**What the task requires:** Look through the entries below for the string "Fixpoint", and copy each line where it is found.

------------------------------------------------------------

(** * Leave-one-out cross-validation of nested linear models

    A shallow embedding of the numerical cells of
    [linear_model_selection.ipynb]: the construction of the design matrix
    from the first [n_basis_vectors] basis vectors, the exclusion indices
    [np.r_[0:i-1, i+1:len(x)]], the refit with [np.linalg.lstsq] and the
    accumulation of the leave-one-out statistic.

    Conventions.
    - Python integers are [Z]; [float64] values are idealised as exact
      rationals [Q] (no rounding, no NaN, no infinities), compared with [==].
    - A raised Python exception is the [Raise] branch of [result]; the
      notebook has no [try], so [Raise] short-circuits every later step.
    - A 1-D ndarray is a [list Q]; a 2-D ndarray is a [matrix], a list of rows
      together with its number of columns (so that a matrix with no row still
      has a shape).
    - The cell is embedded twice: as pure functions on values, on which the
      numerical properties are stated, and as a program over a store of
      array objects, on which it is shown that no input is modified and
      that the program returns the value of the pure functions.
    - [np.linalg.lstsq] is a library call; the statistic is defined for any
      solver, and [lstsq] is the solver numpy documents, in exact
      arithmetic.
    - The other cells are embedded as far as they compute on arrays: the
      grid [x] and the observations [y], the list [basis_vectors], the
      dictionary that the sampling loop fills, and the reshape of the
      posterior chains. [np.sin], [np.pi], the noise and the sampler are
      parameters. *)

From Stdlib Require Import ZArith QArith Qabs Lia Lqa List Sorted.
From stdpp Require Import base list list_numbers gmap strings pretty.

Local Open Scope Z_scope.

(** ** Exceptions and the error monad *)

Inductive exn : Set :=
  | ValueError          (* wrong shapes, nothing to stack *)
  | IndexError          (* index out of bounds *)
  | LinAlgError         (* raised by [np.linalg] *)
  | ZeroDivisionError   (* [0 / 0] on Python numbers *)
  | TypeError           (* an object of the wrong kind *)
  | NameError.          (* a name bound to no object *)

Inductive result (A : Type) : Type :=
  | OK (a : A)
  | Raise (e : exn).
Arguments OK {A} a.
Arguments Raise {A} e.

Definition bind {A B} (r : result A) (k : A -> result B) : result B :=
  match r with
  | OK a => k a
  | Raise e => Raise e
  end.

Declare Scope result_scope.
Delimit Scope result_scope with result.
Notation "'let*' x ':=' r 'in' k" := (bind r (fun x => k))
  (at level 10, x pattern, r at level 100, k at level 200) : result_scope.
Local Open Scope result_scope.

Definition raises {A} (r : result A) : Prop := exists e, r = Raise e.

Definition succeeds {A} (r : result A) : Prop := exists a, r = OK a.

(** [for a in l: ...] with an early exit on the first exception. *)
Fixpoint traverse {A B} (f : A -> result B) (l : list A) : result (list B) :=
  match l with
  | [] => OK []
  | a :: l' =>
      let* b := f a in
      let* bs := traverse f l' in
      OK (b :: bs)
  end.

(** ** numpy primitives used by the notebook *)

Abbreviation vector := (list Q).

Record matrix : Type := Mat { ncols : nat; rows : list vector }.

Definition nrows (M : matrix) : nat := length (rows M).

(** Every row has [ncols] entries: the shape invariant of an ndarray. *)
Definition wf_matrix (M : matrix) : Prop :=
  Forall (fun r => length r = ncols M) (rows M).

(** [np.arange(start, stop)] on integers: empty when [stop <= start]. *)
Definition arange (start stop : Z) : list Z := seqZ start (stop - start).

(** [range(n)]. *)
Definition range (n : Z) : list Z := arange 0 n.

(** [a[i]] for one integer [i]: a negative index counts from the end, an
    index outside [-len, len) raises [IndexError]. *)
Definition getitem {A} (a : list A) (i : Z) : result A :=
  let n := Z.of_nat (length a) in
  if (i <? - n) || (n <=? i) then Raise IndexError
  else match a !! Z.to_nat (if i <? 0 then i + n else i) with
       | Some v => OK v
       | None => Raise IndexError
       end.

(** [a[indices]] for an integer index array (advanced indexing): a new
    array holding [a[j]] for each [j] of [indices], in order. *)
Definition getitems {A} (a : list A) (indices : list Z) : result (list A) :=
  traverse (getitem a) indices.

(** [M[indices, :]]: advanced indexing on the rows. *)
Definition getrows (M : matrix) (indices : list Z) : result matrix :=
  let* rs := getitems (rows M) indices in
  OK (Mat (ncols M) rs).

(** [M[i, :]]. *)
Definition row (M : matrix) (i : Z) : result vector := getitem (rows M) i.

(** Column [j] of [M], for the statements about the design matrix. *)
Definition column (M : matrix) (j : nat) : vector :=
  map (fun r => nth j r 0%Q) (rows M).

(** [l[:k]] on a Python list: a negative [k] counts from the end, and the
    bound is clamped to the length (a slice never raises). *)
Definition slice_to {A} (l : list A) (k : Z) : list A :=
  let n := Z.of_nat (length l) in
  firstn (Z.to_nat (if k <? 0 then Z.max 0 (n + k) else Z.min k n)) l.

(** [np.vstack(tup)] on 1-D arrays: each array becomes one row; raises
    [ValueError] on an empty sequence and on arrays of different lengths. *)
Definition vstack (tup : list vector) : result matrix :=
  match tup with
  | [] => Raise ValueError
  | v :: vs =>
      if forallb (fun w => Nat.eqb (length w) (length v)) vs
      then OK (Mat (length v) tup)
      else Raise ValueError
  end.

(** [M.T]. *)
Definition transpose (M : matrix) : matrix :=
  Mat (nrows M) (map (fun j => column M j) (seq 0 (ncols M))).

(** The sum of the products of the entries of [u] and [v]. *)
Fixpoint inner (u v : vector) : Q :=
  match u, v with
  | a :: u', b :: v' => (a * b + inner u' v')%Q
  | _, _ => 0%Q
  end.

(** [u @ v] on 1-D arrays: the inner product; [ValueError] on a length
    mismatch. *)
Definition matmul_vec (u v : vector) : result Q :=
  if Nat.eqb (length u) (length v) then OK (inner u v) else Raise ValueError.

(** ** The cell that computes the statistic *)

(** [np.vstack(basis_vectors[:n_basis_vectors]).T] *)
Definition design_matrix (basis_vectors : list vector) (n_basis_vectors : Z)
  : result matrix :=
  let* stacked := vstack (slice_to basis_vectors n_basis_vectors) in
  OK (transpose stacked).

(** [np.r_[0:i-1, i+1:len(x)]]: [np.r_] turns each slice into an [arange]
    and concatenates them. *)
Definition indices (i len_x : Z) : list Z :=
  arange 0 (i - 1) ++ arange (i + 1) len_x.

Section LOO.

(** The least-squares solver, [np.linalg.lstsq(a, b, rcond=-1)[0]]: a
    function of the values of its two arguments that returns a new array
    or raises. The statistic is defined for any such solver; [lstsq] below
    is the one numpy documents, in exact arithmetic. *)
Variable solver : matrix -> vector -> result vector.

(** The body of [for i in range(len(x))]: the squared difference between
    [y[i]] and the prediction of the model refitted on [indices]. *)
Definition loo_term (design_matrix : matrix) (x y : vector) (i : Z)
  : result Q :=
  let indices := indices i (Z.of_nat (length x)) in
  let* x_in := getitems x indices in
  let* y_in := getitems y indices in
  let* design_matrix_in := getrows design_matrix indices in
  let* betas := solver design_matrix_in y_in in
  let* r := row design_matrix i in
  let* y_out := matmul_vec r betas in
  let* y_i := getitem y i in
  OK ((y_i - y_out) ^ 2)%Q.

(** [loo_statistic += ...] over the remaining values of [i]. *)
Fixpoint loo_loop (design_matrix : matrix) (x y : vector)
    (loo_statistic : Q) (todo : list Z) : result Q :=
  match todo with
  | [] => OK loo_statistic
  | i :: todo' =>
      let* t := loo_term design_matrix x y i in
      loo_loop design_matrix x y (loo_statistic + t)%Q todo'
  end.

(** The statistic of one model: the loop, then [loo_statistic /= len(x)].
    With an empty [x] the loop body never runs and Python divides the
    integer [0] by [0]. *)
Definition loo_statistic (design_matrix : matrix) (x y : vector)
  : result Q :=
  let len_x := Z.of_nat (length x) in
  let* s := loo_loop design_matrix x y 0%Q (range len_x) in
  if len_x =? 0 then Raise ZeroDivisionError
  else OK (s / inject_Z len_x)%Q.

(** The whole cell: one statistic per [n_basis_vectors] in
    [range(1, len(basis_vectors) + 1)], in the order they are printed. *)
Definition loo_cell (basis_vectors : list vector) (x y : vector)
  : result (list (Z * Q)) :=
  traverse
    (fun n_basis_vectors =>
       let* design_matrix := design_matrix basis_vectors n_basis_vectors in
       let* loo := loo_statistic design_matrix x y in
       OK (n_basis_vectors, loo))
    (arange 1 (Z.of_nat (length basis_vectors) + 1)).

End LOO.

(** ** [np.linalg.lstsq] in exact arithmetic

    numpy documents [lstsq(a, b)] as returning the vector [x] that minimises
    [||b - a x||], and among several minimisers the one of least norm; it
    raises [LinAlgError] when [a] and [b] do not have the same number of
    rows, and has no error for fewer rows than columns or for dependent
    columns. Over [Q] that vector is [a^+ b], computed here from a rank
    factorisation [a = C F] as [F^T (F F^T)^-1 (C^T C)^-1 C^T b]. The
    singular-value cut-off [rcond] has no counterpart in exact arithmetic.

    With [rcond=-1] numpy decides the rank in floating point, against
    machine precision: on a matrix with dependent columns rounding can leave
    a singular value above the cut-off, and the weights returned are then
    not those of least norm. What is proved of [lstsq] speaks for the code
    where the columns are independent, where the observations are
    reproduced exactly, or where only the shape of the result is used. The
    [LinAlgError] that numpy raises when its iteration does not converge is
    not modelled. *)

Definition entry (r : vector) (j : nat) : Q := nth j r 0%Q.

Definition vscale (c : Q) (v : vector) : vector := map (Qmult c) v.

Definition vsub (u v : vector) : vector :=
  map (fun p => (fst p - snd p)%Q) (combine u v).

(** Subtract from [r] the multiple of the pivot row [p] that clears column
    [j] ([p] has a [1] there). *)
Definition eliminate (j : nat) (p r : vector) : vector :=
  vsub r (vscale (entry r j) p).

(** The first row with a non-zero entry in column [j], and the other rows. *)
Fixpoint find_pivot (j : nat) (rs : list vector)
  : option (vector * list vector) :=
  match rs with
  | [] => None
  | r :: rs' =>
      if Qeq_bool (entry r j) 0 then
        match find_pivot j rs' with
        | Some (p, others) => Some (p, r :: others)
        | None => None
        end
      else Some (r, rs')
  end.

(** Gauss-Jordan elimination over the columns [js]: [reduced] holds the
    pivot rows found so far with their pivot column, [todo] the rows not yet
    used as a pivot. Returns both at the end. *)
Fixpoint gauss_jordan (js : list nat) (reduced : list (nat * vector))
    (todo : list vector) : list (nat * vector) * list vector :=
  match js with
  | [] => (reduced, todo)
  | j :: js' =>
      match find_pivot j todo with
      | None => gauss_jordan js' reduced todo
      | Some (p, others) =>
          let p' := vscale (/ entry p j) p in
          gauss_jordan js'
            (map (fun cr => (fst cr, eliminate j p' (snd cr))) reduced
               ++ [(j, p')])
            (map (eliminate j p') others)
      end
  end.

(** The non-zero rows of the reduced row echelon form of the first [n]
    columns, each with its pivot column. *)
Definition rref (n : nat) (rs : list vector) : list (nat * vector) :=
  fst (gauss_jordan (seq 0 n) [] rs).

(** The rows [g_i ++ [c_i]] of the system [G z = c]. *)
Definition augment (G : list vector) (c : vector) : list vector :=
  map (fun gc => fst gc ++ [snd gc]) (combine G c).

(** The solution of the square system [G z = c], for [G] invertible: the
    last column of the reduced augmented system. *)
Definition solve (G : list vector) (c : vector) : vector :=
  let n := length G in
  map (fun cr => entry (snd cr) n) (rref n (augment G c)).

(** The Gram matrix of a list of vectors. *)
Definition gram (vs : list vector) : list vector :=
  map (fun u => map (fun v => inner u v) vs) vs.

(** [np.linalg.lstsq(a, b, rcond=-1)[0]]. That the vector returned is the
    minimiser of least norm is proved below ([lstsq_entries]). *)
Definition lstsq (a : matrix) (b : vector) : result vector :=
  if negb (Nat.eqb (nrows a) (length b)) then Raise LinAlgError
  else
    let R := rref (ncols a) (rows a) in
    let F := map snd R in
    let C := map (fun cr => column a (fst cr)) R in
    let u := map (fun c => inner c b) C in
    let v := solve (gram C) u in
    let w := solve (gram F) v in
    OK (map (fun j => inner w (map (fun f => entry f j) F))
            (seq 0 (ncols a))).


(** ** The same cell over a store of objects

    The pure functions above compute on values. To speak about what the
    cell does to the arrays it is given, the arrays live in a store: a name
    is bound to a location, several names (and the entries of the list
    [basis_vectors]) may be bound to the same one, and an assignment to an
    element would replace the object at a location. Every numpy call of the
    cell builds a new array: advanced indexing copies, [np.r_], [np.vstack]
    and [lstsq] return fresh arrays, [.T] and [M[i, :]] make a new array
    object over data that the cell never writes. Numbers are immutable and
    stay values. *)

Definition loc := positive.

------------------------------------------------------------

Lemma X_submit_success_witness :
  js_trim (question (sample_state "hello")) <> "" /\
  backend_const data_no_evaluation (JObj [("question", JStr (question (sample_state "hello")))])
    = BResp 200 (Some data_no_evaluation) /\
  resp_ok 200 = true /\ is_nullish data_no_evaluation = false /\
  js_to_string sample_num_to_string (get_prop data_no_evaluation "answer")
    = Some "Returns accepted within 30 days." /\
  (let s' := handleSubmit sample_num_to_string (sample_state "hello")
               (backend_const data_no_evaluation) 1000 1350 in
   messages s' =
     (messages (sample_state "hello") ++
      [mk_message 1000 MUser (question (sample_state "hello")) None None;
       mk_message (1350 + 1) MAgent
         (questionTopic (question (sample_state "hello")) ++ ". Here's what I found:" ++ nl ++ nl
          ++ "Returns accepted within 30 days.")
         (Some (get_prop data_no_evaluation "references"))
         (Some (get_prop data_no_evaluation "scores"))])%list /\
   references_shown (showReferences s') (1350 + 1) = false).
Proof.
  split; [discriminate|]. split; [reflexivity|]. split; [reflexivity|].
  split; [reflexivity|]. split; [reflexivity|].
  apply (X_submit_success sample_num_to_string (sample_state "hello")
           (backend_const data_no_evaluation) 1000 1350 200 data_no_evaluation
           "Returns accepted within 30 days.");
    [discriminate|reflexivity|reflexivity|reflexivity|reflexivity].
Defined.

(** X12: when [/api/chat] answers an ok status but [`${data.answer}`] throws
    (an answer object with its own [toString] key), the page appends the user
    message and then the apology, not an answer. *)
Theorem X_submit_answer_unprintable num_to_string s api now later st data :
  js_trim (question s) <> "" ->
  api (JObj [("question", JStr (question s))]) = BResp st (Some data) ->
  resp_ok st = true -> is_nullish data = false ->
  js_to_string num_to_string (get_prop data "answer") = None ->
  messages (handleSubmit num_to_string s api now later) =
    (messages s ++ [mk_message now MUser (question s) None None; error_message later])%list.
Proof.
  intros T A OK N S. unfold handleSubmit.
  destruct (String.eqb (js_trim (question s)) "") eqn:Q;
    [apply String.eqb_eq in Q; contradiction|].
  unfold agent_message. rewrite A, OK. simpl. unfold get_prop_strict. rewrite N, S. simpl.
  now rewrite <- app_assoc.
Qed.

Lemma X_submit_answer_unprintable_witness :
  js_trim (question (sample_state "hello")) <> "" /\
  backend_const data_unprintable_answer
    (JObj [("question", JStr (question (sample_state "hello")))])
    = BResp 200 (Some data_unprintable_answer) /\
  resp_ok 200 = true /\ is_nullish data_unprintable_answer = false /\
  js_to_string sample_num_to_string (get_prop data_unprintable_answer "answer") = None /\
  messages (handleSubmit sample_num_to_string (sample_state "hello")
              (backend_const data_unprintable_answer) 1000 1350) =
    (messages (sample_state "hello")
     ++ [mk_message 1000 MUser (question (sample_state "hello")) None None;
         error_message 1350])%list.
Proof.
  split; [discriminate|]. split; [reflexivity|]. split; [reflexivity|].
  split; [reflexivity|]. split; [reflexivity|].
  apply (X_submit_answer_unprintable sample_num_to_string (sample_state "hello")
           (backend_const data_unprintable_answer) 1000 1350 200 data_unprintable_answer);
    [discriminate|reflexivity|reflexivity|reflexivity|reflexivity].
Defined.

------------------------------------------------------------

**Task answer:**
Fixpoint traverse {A B} (f : A -> result B) (l : list A) : result (list B) :=
Fixpoint inner (u v : vector) : Q :=
Fixpoint loo_loop (design_matrix : matrix) (x y : vector)
Fixpoint find_pivot (j : nat) (rs : list vector)
Fixpoint gauss_jordan (js : list nat) (reduced : list (nat * vector))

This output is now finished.